Not Following the Herd

“The world would be a better place if everyone was required to spend time in a radically different country than their own.” — Robert Rosencrans ’13, research fellow in Ghana.
ByPamela J. Johnson

A newborn goat, umbilical cord still attached, stumbled across the dusty road, bleating in wonder.

From the airplane window a day earlier, eight USC Dornsife undergraduates had watched the Los Angeles sprawl and jammed I-405 vanish before their eyes.

Now they were in rural Ghana.

On the dirt road where the bewildered kid zigzagged his way to a trip of goats, students were greeted by a coterie of children who hung on them, gleefully yelling, “Obruni! Obruni!,” the Twi word for white person, affectionately given to foreigners.

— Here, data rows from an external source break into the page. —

Lemma hour_bucket_follows_local_hour_witness :
  let now := Sys.now Sample.process in
  let coll := [Sample.r3; Sample.r1; Sample.r2] in
  hour_bucket TzData.tzdb TzData.parse_date Sample.r1
    = Mongo.Ok (VStr "2020-05-01 00:00:00") /\
  hour_bucket TzData.tzdb TzData.parse_date Sample.r2
    = Mongo.Ok (VStr "2020-05-01 01:00:00") /\
  local_hour TzData.us_central 1588312740000 <>
  local_hour TzData.us_central 1588312860000.
Proof.
  intros now coll.
  pose (rows := match Mongo.Aggregate TzData.tzdb TzData.parse_date
                        (Aggregation.pipeline now) coll with
                | Mongo.Ok r => r
                | Mongo.Err _ => []
                end).
  assert (Htz : TzData.tzdb "America/Chicago" = Some TzData.us_central)
    by reflexivity.
  assert (Hagg : Mongo.Aggregate TzData.tzdb TzData.parse_date
                   (Aggregation.pipeline now) coll = Mongo.Ok rows)
    by by_computation.
  assert (Hf : Mongo.Find (range_filter (Aggregation.yesterdayStart now)
                             (Aggregation.yesterdayEnd now)) coll = coll)
    by by_computation.
  assert (Hd1 : Sample.r1 !! "updatedAt"%string = Some (VDate 1588312740000))
    by by_computation.
  assert (Hd2 : Sample.r2 !! "updatedAt"%string = Some (VDate 1588312860000))
    by by_computation.
  assert (Hin1 : Sample.r1 ∈ Mongo.Find
                    (range_filter (Aggregation.yesterdayStart now)
                       (Aggregation.yesterdayEnd now)) coll).
  { rewrite Hf. apply elem_of_cons. right. apply elem_of_cons. by left. }
  assert (Hin2 : Sample.r2 ∈ Mongo.Find
                    (range_filter (Aggregation.yesterdayStart now)
                       (Aggregation.yesterdayEnd now)) coll).
  { rewrite Hf. do 2 (apply elem_of_cons; right). apply elem_of_cons. by left. }
  destruct (hour_bucket_follows_local_hour TzData.tzdb TzData.parse_date
              TzData.us_central now coll rows Sample.r1 Sample.r2
              1588312740000 1588312860000 Htz Hagg Hin1 Hd1 Hin2 Hd2)
    as (H1 & H2 & _ & _ & Hiff & _).
  split; [|split].
  - etransitivity; [exact H1|]. by_computation.
  - etransitivity; [exact H2|]. by_computation.
  - intros Heq. apply Hiff in Heq. revert Heq. by_computation_false.
Defined.
Section Sorting.
Import Mongo.

Lemma sort_compare_antisym keys a b :
  sort_compare keys a b = CompOpp (sort_compare keys b a).
Proof.
  induction keys as [|[k dir] keys IH]; simpl; [done|].
  rewrite (compare_antisym (Bson.get a k) (Bson.get b k)).
  destruct (Bson.compare (Bson.get b k) (Bson.get a k)); simpl; [done| |];
    destruct (0 <=? dir); done.
Qed.

Lemma sort_le_total keys : Total (sort_le keys).
Proof.
  intros a b. unfold sort_le. rewrite (sort_compare_antisym keys a b).
  destruct (sort_compare keys b a); simpl; [left|right|left]; done.
Qed.

Lemma sort_sorted keys docs : Sorted (sort_le keys) (sort keys docs).
Proof. unfold sort. apply Sorted_merge_sort, sort_le_total. Qed.

Lemma sort_le_id_strings (a b : doc) s t :
  Bson.get a "_id" = VStr s -> Bson.get b "_id" = VStr t ->
  sort_le [("_id"%string, 1)] a b -> string_le s t.
Proof.
  unfold sort_le, string_le, String.leb. simpl. intros -> ->. simpl.
  by destruct (String.compare s t).
Qed.

Lemma sorted_row_keys rows :
  Forall (fun row => exists s, Bson.get row "_id" = VStr s) rows ->
  Sorted (sort_le [("_id"%string, 1)]) rows ->
  Sorted string_le (row_key <$> rows).
Proof.
  intros HF HS. induction HS as [|a l HS IH Hhd]; simpl; [constructor|].
  inversion HF as [|? ? [s Hs] HF']; subst.
  constructor; [by apply IH|].
  destruct Hhd as [|b l Hab]; simpl; constructor.
  inversion HF' as [|? ? [t Ht] _]; subst.
  unfold row_key. rewrite Hs, Ht. by eapply sort_le_id_strings.
Qed.

End Sorting.

Section SortedOutput.
Import Mongo.
Variable tzdb : string -> option (Z -> Z).
Variable parse_date : string -> option Z.

(** Every row of a successful aggregation is keyed by the bucket string
    of a valid hour. *)
Lemma aggregate_row_keys now coll rows :
  Aggregate tzdb parse_date (Aggregation.pipeline now) coll = Ok rows ->
  Forall (fun row => exists h, valid_hour h /\
                       Bson.get row "_id" = VStr (bucket_string h)) rows.
Proof.
  intros Hagg. apply Forall_forall. intros row Hin.
  destruct (aggregate_rows _ _ _ _ _ _ Hagg Hin) as (keyed & k & HF & Hk & ->).
  apply list_elem_of_fmap in Hk as (kv & -> & Hkv).
  destruct (proj1 (list_elem_of_lookup _ _) Hkv) as [i Hi].
  destruct (Forall2_lookup_r _ _ _ _ _ HF Hi) as (d & Hd & Hr).
  assert (Hm : matches (range_filter (Aggregation.yesterdayStart now)
                          (Aggregation.yesterdayEnd now)) d = true).
  { apply list_elem_of_lookup_2 in Hd. unfold Find in Hd.
    by apply list_elem_of_In, filter_In in Hd as [_ ?]. }
  destruct (reading_in_range _ _ _ _ _ Hm Hr) as (offset & t & _ & _ & Hp & Hk).
  exists (local_hour offset t). split; [by apply local_hour_valid|].
  by rewrite row_of_id.
Qed.

Lemma aggregate_sorted now coll rows :
  Aggregate tzdb parse_date (Aggregation.pipeline now) coll = Ok rows ->
  Sorted string_le (row_key <$> rows).
Proof.
  intros Hagg. apply sorted_row_keys.
  - eapply Forall_impl; [by eapply aggregate_row_keys|].
    intros row (h & _ & Hh). eauto.
  - apply aggregate_inv in Hagg as (keyed & _ & ->). apply sort_sorted.
Qed.

End SortedOutput.
Section Averages.
Import Mongo.

Lemma fold_avg_step vs s n :
  fold_left avg_step vs (s, n) =
  (fold_left Qplus (nums_of vs) s, n + Z.of_nat (length (nums_of vs))).
Proof.
  revert s n. induction vs as [|v vs IH]; intros s n; simpl.
  - f_equal. lia.
  - destruct v; simpl; rewrite IH; try reflexivity.
    f_equal. lia.
Qed.

Lemma fold_left_Qplus l s : (fold_left Qplus l s == s + Num.sum l)%Q.
Proof.
  revert s. induction l as [|q l IH]; intros s; simpl.
  - ring.
  - rewrite IH. ring.
Qed.

(** [$avg] is the mean of the numbers it is fed, null when there are
    none. *)
Lemma avg_mean vs :
  avg vs = match nums_of vs with
           | [] => VNull
           | qs => VNum (Qred (Num.mean qs))
           end.
Proof.
  unfold avg. rewrite fold_avg_step.
  destruct (nums_of vs) as [|q qs] eqn:E; [reflexivity|].
  destruct (Z.eqb_spec (0 + Z.of_nat (length (q :: qs))) 0) as [H0|_].
  { simpl in H0. lia. }
  f_equal. apply Qred_complete. unfold Num.mean.
  rewrite Z.add_0_l, fold_left_Qplus, Qplus_0_l. reflexivity.
Qed.

End Averages.

Section RoundThenAverage.
Import Mongo.
Variable tzdb : string -> option (Z -> Z).
Variable parse_date : string -> option Z.

Lemma nums_of_cons v vs : nums_of (v :: vs) = nums_of [v] ++ nums_of vs.
Proof. by destruct v. Qed.

Lemma round_Ok v t :
  round 2 v = Ok t ->
  nums_of [t] = (fun q => Num.round_places q 2) <$>
                match v with VNum q => [q] | _ => [] end.
Proof. destruct v; simpl; intros [= <-]; reflexivity. Qed.

Lemma reading_Ok d kv :
  reading tzdb parse_date d = Ok kv ->
  exists key h t,
    kv = (key, [h; t]) /\
    hour_bucket tzdb parse_date d = Ok key /\
    round 2 (Bson.get d "humidity") = Ok h /\
    round 2 (Bson.get d "temperature") = Ok t.
Proof.
  unfold reading, mbind, result_bind.
  destruct (hour_bucket tzdb parse_date d) as [key|]; [|done].
  destruct (round 2 (Bson.get d "humidity")) as [h|]; [|done].
  destruct (round 2 (Bson.get d "temperature")) as [t|]; [|done].
  intros [= <-]. eauto 10.
Qed.

Lemma in_bucket_eqb d k key :
  hour_bucket tzdb parse_date d = Ok key ->
  Bson.eqb (VStr k) key = in_bucket tzdb parse_date k d.
Proof.
  intros H. unfold in_bucket. rewrite H.
  destruct (Bson.eqb (VStr k) key) eqn:E.
  - apply eqb_str in E as ->. symmetry. apply String.eqb_refl.
  - destruct key; try reflexivity.
    destruct (String.eqb_spec k s) as [->|]; [|done].
    by rewrite eqb_refl in E.
Qed.

(** The numbers fed to the two averages of bucket [k]: the rounded
    humidities and temperatures of the records of that bucket. *)
Lemma bucket_columns docs keyed k :
  Forall2 (fun d kv => reading tzdb parse_date d = Ok kv) docs keyed ->
  let grp := List.filter (in_bucket tzdb parse_date k) docs in
  nums_of (column 0 (members (VStr k) keyed))
    = (fun q => Num.round_places q 2) <$> numbers "humidity" grp /\
  nums_of (column 1 (members (VStr k) keyed))
    = (fun q => Num.round_places q 2) <$> numbers "temperature" grp.
Proof.
  induction 1 as [|d kv docs keyed Hr HF IH]; [done|].
  destruct (reading_Ok _ _ Hr) as (key & h & t & -> & Hk & Hh & Ht).
  destruct IH as [IH0 IH1].
  unfold members in *. cbn [List.filter fst].
  rewrite (in_bucket_eqb _ _ _ Hk).
  destruct (in_bucket tzdb parse_date k d); [|done].
  cbn [fmap list_fmap snd column nth].
  rewrite (nums_of_cons h), (nums_of_cons t).
  unfold column in IH0, IH1. rewrite IH0, IH1.
  rewrite (round_Ok _ _ Hh), (round_Ok _ _ Ht).
  unfold numbers. cbn [omap list_omap].
  split.
  - destruct (Bson.get d "humidity"); reflexivity.
  - destruct (Bson.get d "temperature"); reflexivity.
Qed.

Lemma avg_round_then_average vs qs :
  nums_of vs = (fun q => Num.round_places q 2) <$> qs ->
  avg vs = round_then_average qs.
Proof.
  intros H. rewrite avg_mean, H. unfold round_then_average.
  by destruct qs.
Qed.

End RoundThenAverage.

(** C1: in every row of the hourly aggregation, the reported average
    temperature and average humidity are the mean of the values of the
    records of that bucket after each value has been rounded to 2
    decimals (null when the bucket holds no number in that field). This
    is not the rounded mean of the raw values: on 10.004 and 10.006 the
    two differ. *)
Theorem averages_round_then_average
    (tzdb : string -> option (Z -> Z)) (parse_date : string -> option Z)
    (now : GoTime.Time) (coll rows : list doc) (row : doc) (k : string) :
  Mongo.Aggregate tzdb parse_date (Aggregation.pipeline now) coll = Mongo.Ok rows ->
  row ∈ rows ->
  Bson.get row "_id" = VStr k ->
  let grp := bucket_members tzdb parse_date now coll k in
  Bson.get row "avgTemperature" = round_then_average (numbers "temperature" grp) /\
  Bson.get row "avgHumidity" = round_then_average (numbers "humidity" grp) /\
  round_then_average [10004 # 1000; 10006 # 1000]%Q
    <> average_then_round [10004 # 1000; 10006 # 1000]%Q.
Proof.
  intros Hagg Hin Hid grp.
  destruct (aggregate_rows _ _ _ _ _ _ Hagg Hin) as (keyed & k' & HF & Hk' & ->).
  rewrite row_of_id in Hid. subst k'.
  destruct (bucket_columns tzdb parse_date _ _ k HF) as [H0 H1].
  rewrite row_of_temperature, row_of_humidity.
  split; [by apply avg_round_then_average|].
  split; [by apply avg_round_then_average|].
  vm_compute. discriminate.
Qed.
(** * Merchantnode peer records, announcements and pings

    A shallow embedding of [src/tpos/merchantnode.cpp]: the peer record
    [CMerchantnode] with its lifecycle re-evaluation [Check], the
    announcement [CMerchantnodeBroadcast] ([Update], [CheckOutpoint],
    [CheckSignature]) and the heartbeat [CMerchantnodePing]
    ([SimpleCheck], [CheckSignature], [CheckAndUpdate]).

    Conventions.
    - C++ [int], [int64_t] and [CAmount] values are integers of [Z].
      Heights, scores, clock readings and an announcement's [sigTime]
      (bounded from above by [SimpleCheck] and from below by
      [CheckOutpoint]) stay far from the bounds of their types, and the
      arithmetic on them is exact.  A heartbeat's [sigTime] is any 64-bit
      value off the wire, bounded from above only, so the two subtractions
      it enters ([IsPingedWithin] and line 227 of [Check]) are written with
      the two's-complement wrap-around of the compiled program
      ([int64_sub]).
    - Everything the functions read from the rest of the node (clock, chain
      state, UTXO set, synchronisation flags, the local node's identity, the
      outcome of [TRY_LOCK(cs_main)]) is the read-only record [Env].
    - Everything they write outside the record they work on (the registry's
      seen-message maps, relayed inventory, calls into the sync and
      active-node objects) is the record [Node], passed in and returned.
    - [LogPrint]/[LogPrintf] and the blocking [LOCK]s have no effect on the
      values computed and are left out. *)

From stdpp Require Import base decidable option list gmap strings pretty.
From Stdlib Require Import ZArith Lia.
From Stdlib.Strings Require Import Byte.
(** * Project index: build and safe-update pipeline

    A shallow embedding of [scripts/project_index.py]: the dependency
    resolver, the call-graph builder, the size governor, the change
    analyzer, backup rotation and logging, and the atomic save.

    Python dictionaries that the script iterates over (files, functions,
    classes, methods) are association lists in insertion order; the two
    dictionaries that are only looked up ([call_graph], [called_by_graph])
    are finite maps.  The file system, standard output and the injected
    faults are threaded through a small state-and-exception monad. *)

From Stdlib Require Import ZArith QArith Qabs Ascii String Uint63 PrimFloat.
From Stdlib Require Import Sorting.Sorted Permutation.
From stdpp Require Import gmap strings list.

Local Open Scope string_scope.
Local Open Scope Z_scope.

(** ** Python dictionaries in insertion order *)

Module Dict.

Definition t (V : Type) : Type := list (string * V).

Fixpoint get {V} (k : string) (d : t V) : option V :=
  match d with
  | [] => None
  | (k', v) :: d' => if String.eqb k k' then Some v else get k d'
  end.

Definition mem {V} (k : string) (d : t V) : bool :=
  match get k d with Some _ => true | None => false end.

(** [d[k] = v]: an existing key keeps its position, a new key goes last. *)
Fixpoint set {V} (k : string) (v : V) (d : t V) : t V :=
  match d with
  | [] => [(k, v)]
  | (k', v') :: d' =>
      if String.eqb k k' then (k, v) :: d' else (k', v') :: set k v d'
  end.

(** [del d[k]] *)
Fixpoint del {V} (k : string) (d : t V) : t V :=
  match d with
  | [] => []
  | (k', v') :: d' => if String.eqb k k' then d' else (k', v') :: del k d'
  end.

Definition keys {V} (d : t V) : list string := map fst d.

Definition values {V} (d : t V) : list V := map snd d.

End Dict.

(** ** Data model *)

(** A function or method entry: a bare signature string, or a dictionary
    whose keys [signature], [calls] and [called_by] may each be absent. *)
Inductive SymbolRecord : Type :=
| SigStr (sig : string)
| SymDict (signature : option string)
          (calls : option (list string))
          (called_by : option (list string)).

(** A class entry; [methods = None] is a class without a [methods] key. *)
Record ClassRecord : Type := mkClass {
  methods : option (Dict.t SymbolRecord)
}.

Record FileRecord : Type := mkFile {
  language : string;
  parsed : bool;
  purpose : option string;
  functions : option (Dict.t SymbolRecord);
  classes : option (Dict.t ClassRecord);
  imports : option (list string)
}.

Record Stats : Type := mkStats {
  total_files : Z;
  total_directories : Z;
  fully_parsed : Dict.t Z;
  listed_only : Dict.t Z;
  markdown_files : Z
}.

Record Index : Type := mkIndex {
  indexed_at : string;
  root : string;
  tree : list string;
  stats : Stats;
  files : Dict.t FileRecord;
  dependency_graph : Dict.t (list string)
}.

Definition sym_calls (d : SymbolRecord) : option (list string) :=
  match d with
  | SigStr _ => None
  | SymDict _ c _ => c
  end.

Definition sym_called_by (d : SymbolRecord) : option (list string) :=
  match d with
  | SigStr _ => None
  | SymDict _ _ cb => cb
  end.


(** ** Call graph builder ([build_index], second half) *)

Module CallGraph.

(** [f"{class_name}.{method_name}"] *)
Definition qualified (class_name method_name : string) : string :=
  class_name +:+ "." +:+ method_name.

(** The two dictionaries of pass 1: [call_graph] and [called_by_graph]. *)
Record Graphs : Type := mkGraphs {
  call_graph : gmap string (list string);
  called_by_graph : gmap string (list string)
}.

Definition empty_graphs : Graphs := mkGraphs ∅ ∅.

(** [if called not in g: g[called] = []] then [g[called].append(caller)] *)
Definition add_caller (caller : string)
    (g : gmap string (list string)) (called : string) :
    gmap string (list string) :=
  <[called := (default [] (g !! called) ++ [caller])%list]> g.

(** One symbol with a [calls] list: record the forward edge under
    [full_name], then one reverse edge per callee under [caller]. *)
Definition register (full_name caller : string) (calls : list string)
    (g : Graphs) : Graphs :=
  mkGraphs (<[full_name := calls]> (call_graph g))
           (fold_left (add_caller caller) calls (called_by_graph g)).

Definition collect_symbol (full_name caller : string) (d : SymbolRecord)
    (g : Graphs) : Graphs :=
  match sym_calls d with
  | Some calls => register full_name caller calls g
  | None => g
  end.

Definition collect_function (file_path : string) (g : Graphs)
    (e : string * SymbolRecord) : Graphs :=
  collect_symbol (file_path +:+ ":" +:+ e.1) e.1 e.2 g.

Definition collect_method (file_path class_name : string) (g : Graphs)
    (e : string * SymbolRecord) : Graphs :=
  collect_symbol (file_path +:+ ":" +:+ qualified class_name e.1)
                 (qualified class_name e.1) e.2 g.

Definition collect_class (file_path : string) (g : Graphs)
    (e : string * ClassRecord) : Graphs :=
  match methods e.2 with
  | Some ms => fold_left (collect_method file_path e.1) ms g
  | None => g
  end.

Definition collect_file (g : Graphs) (e : string * FileRecord) : Graphs :=
  let g1 := match functions e.2 with
            | Some fs => fold_left (collect_function e.1) fs g
            | None => g
            end in
  match classes e.2 with
  | Some cs => fold_left (collect_class e.1) cs g1
  | None => g1
  end.

(** Pass 1 over [index['files'].items()]. *)
Definition collect (fl : Dict.t FileRecord) : Graphs :=
  fold_left collect_file fl empty_graphs.
Lemma item0_split_no_sep (c : ascii) (s : string) :
  str_contains (String c EmptyString) (item0 (py_split c s)) = false.
Proof.
  induction s as [| a s IH]; [reflexivity |].
  rewrite item0_split_cons. destruct (Ascii.eqb a c) eqn:Hac; [reflexivity |].
  rewrite contains_char_cons, Ascii.eqb_sym, Hac. exact IH.
Qed.

(** The first token is the whole string, or is followed by the separator. *)
Lemma item0_split_cases (c : ascii) (s : string) :
  s = item0 (py_split c s) ∨ ∃ rest, s = item0 (py_split c s) +:+ String c rest.
Proof.
  induction s as [| a s IH]; [by left |].
  rewrite item0_split_cons. destruct (Ascii.eqb a c) eqn:Hac.
  - apply Ascii.eqb_eq in Hac as ->. right. by exists s.
  - destruct IH as [IH | [rest IH]].
    + left. by f_equal.
    + right. exists rest. rewrite str_app_cons. by f_equal.
Qed.

Lemma item0_split_sep (c : ascii) (s : string) :
  str_contains (String c EmptyString) s = true →
  ∃ rest, s = item0 (py_split c s) +:+ String c rest.
Proof.
  intros Hc. destruct (item0_split_cases c s) as [H | H]; [| done].
  pose proof (item0_split_no_sep c s) as Hn. rewrite <- H in Hn. congruence.
Qed.

Lemma item0_split_prefix (c : ascii) (s : string) :
  ∃ rest, s = item0 (py_split c s) +:+ rest.
Proof.
  destruct (item0_split_cases c s) as [H | [rest H]].
  - exists EmptyString. by rewrite str_app_nil_r.
  - by exists (String c rest).
Qed.

(** A first token that holds [c] ends before the first [d]. *)
Lemma first_token_before (c d : ascii) (s : string) :
  str_contains (String c EmptyString) (item0 (py_split d s)) = true →
  str_contains (String d EmptyString) (item0 (py_split c s)) = false.
Proof.
  induction s as [| a s IH]; [done |].
  rewrite !item0_split_cons.
  destruct (Ascii.eqb a d) eqn:Had; [done |].
  rewrite contains_char_cons.
  destruct (Ascii.eqb a c) eqn:Hac; [done |].
  rewrite (Ascii.eqb_sym c a), Hac. cbn [orb]. intros H.
  rewrite contains_char_cons, (Ascii.eqb_sym d a), Had. cbn [orb]. by apply IH.
Qed.

(** A line followed by nothing, or by a line break, is the first line. *)
Lemma item0_split_line (c : ascii) (line rest : string) :
  str_contains (String c EmptyString) line = false →
  rest = EmptyString ∨ (∃ rest', rest = String c rest') →
  item0 (py_split c (line +:+ rest)) = line.
Proof.
  intros Hline Hrest. induction line as [| a line IH].
  - destruct Hrest as [-> | [rest' ->]]; [done |].
    change (EmptyString +:+ String c rest') with (String c rest').
    by rewrite item0_split_cons, Ascii.eqb_refl.
  - rewrite contains_char_cons in Hline. apply orb_false_iff in Hline as [Hca Hline].
    rewrite str_app_cons, item0_split_cons, Ascii.eqb_sym, Hca. f_equal. by apply IH.
Qed.
(** X17: every row the DaySplitter keeps comes from a text whose first
    token starts with a digit, a sign or a decimal point.  Texts that start
    otherwise, such as labels and legends, give no row. *)
Theorem split_text_keeps_numbers (df : list long_row) (f : day_frame) (dr : day_row) :
  split_text df = Ok f ->
  In dr (day_rows f) ->
  exists lr c tok toks,
    In lr df /\ kept_as (slot_columns f) lr dr
    /\ split_ws (text lr) = (c :: tok) :: toks
    /\ (isdigit c = true \/ c = 43%N \/ c = 45%N \/ c = 46%N).
Proof.
  intros H Hin.
  destruct (Forall2_In_right _ _ _ dr (split_text_kept df f H) Hin) as [lr [Hlr [Hkept _]]].
  apply filter_In in Hlr as [Hlr Hk].
  assert (Hfin : is_finite (float_of (first_token_parse lr)) = true).
  { destruct (split_text_inv df f H) as [_ [_ Hf]].
    destruct (day_dtype df) eqn:Et.
    - assert (Hs : saw_float (first_token_parse lr) = false).
      { apply (infer_dtype_int (map first_token_parse df));
          [unfold day_dtype in Et; congruence | now apply in_map]. }
      pose proof (parse_value_nan (token_at (split_ws (text lr)) 0)) as Hn.
      unfold first_token_parse in *.
      destruct (parse_value _) as [|z x|x] eqn:Ep; try discriminate.
      apply (parse_value_int_finite _ _ _ Ep).
    - assert (Hs : saw_float (first_token_parse lr) = false).
      { apply (infer_dtype_int (map first_token_parse df));
          [unfold day_dtype in Et; congruence | now apply in_map]. }
      unfold first_token_parse in *.
      destruct (parse_value _) as [|z x|x] eqn:Ep; try discriminate.
      apply (parse_value_int_finite _ _ _ Ep).
    - specialize (Hf eq_refl). rewrite forallb_forall in Hf. apply Hf.
      apply filter_In. auto. }
  unfold first_token_parse in Hfin.
  destruct (split_ws (text lr)) as [|t toks] eqn:E; [discriminate|].
  cbn [token_at nth_error] in Hfin.
  destruct (parse_value_first t Hfin) as [c [r [Hc Hfirst]]].
  assert (Htok : is_token t).
  { pose proof (split_ws_tokens (text lr)) as Ht. rewrite E in Ht. now inversion Ht. }
  destruct (c_string t) as [|c0 r0] eqn:Ecs; [discriminate|].
  destruct (token_not_ascii_space t c0 r0 Htok Ecs) as [Hl [r' ->]].
  rewrite Ecs in Hl. rewrite Hl in Hc. injection Hc as -> _.
  exists lr, c, r', toks. auto.
Qed.

Lemma split_text_keeps_numbers_witness :
  exists lr c tok toks,
    In lr split_text_sample
    /\ kept_as
         (slot_columns
            (mkdayframe 2
               [ mkdayrow (u "月") 32 [Some (u "A病院(8:30～17:30)"); None];
                 mkdayrow (u "月") 7 [Some (u "B病院"); Some (u "C病院(17:30～翌8:30)")] ]))
         lr (mkdayrow (u "月") 7 [Some (u "B病院"); Some (u "C病院(17:30～翌8:30)")])
    /\ split_ws (text lr) = (c :: tok) :: toks
    /\ (isdigit c = true \/ c = 43%N \/ c = 45%N \/ c = 46%N).
Proof.
  apply (split_text_keeps_numbers split_text_sample
           (mkdayframe 2
              [ mkdayrow (u "月") 32 [Some (u "A病院(8:30～17:30)"); None];
                mkdayrow (u "月") 7 [Some (u "B病院"); Some (u "C病院(17:30～翌8:30)")] ])
           (mkdayrow (u "月") 7 [Some (u "B病院"); Some (u "C病院(17:30～翌8:30)")])).
  - vm_compute. reflexivity.
  - right. left. reflexivity.
Defined.

(** ** The zero-padding step *)

Section ZeroPadFixed.
Local Open Scope N_scope.

Local Notation "'PAT'" := [56; 58; 51; 48].
Local Notation "'PADDED'" := [48; 56; 58; 51; 48].
(** X19.  A reply in the format of the prompt is read back as written: the
    title, the excerpt and the one-line body are returned as they are, the
    tags are the comma-separated pieces, trimmed and lowercased, and the
    slug is the one of the title. *)
Theorem parseGeneratedContent_formatted_reply
        (title excerpt tags body : string) (trendData : Trend) :
  cleanLine title -> cleanLine excerpt -> cleanLine tags ->
  cleanLine body -> unmarked body ->
  parseGeneratedContent (formattedReply title excerpt tags body) trendData
  = {| adTitle := title;
       adExcerpt := excerpt;
       adContent := body;
       adTags := map (fun tag => JS.toLowerCase (JS.trim tag))
                     (JS.split tags ",");
       adSlug := generateSlug title |}.
Proof.
  intros Ht He Hg Hb Hu.
  assert (parseLines (formattedReply title excerpt tags body)
          = mkParseState title excerpt
              (map (fun tag => JS.toLowerCase (JS.trim tag)) (JS.split tags ","))
              (body ++ newline) ContentSection) as Hparse.
  { unfold parseLines, formattedReply.
    replace ("TITLE: " ++ title ++ newline ++ "EXCERPT: " ++ excerpt ++ newline
             ++ "TAGS: " ++ tags ++ newline ++ "CONTENT:" ++ newline ++ body)%string
      with (("TITLE: " ++ title) ++ newline
            ++ ("EXCERPT: " ++ excerpt) ++ newline
            ++ ("TAGS: " ++ tags) ++ newline
            ++ "CONTENT:" ++ newline ++ body)%string
      by (cbn [append]; rewrite ?append_assoc; reflexivity).
    pose proof Ht as (_ & Htl & _). pose proof He as (_ & Hel & _).
    pose proof Hg as (_ & Hgl & _). pose proof Hb as (_ & Hbl & _).
    rewrite split_line by (apply oneLine_append; [reflexivity|exact Htl]).
    rewrite split_line by (apply oneLine_append; [reflexivity|exact Hel]).
    rewrite split_line by (apply oneLine_append; [reflexivity|exact Hgl]).
    rewrite split_line by reflexivity.
    rewrite split_last by exact Hbl.
    cbn [fold_left].
    rewrite (parseLine_title _ title Ht).
    rewrite (parseLine_excerpt _ excerpt He).
    rewrite (parseLine_tags _ tags Hg).
    rewrite parseLine_content_marker.
    rewrite (parseLine_body _ body Hb Hu) by reflexivity.
    reflexivity. }
  unfold parseGeneratedContent. cbv zeta. rewrite Hparse.
  destruct Ht as (Htne & Htl & Htt), He as (Hene & Hel & Het),
    Hb as (Hbne & Hbl & Hbt).
  assert (needsFallback
            (mkParseState title excerpt
               (map (fun tag => JS.toLowerCase (JS.trim tag)) (JS.split tags ","))
               (body ++ newline) ContentSection) = false) as ->.
  { unfold needsFallback. cbn [psTitle psExcerpt psArticleContent].
    apply nonEmpty_true in Htne, Hene. rewrite Htne, Hene.
    assert (nonEmpty (body ++ newline) = true) as ->; [|reflexivity].
    apply nonEmpty_true. destruct body; discriminate. }
  cbn [psTitle psExcerpt psTags psArticleContent].
  rewrite !(orElse_keeps title) by exact Htne.
  rewrite (orElse_keeps excerpt) by exact Hene.
  rewrite (trim_line_feed body (conj Hbne (conj Hbl Hbt))).
  rewrite (orElse_keeps body) by exact Hbne.
  f_equal. unfold JS.split.
  pose proof (splitLoop_nonempty "," 0 "" tags) as Hsplit.
  destruct (JS.splitLoop "," 0 "" tags); [congruence|reflexivity].
Qed.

The students took a tro-tro — or minibus — to a one-square-mile patch of farmland, where they would live for five weeks investigating agriculture, education and sustainable development in central Ghana. 

They were part of USC Dornsife’s first Summer Research Fellowship to Ghana held this year. Blue Kitabu, a nonprofit supporting sustainable education in developing nations, organized the program with the Summer Undergraduate Research Fund (SURF).

Blue Kitabu co-founder Elizabeth Barreras earned her bachelor’s degree in international relations from USC Dornsife in 2007. Wanting to involve her alma mater in the Ghana program her organization started two years earlier, she contacted her former professor, Steven Lamy, vice dean for academic programs in USC Dornsife.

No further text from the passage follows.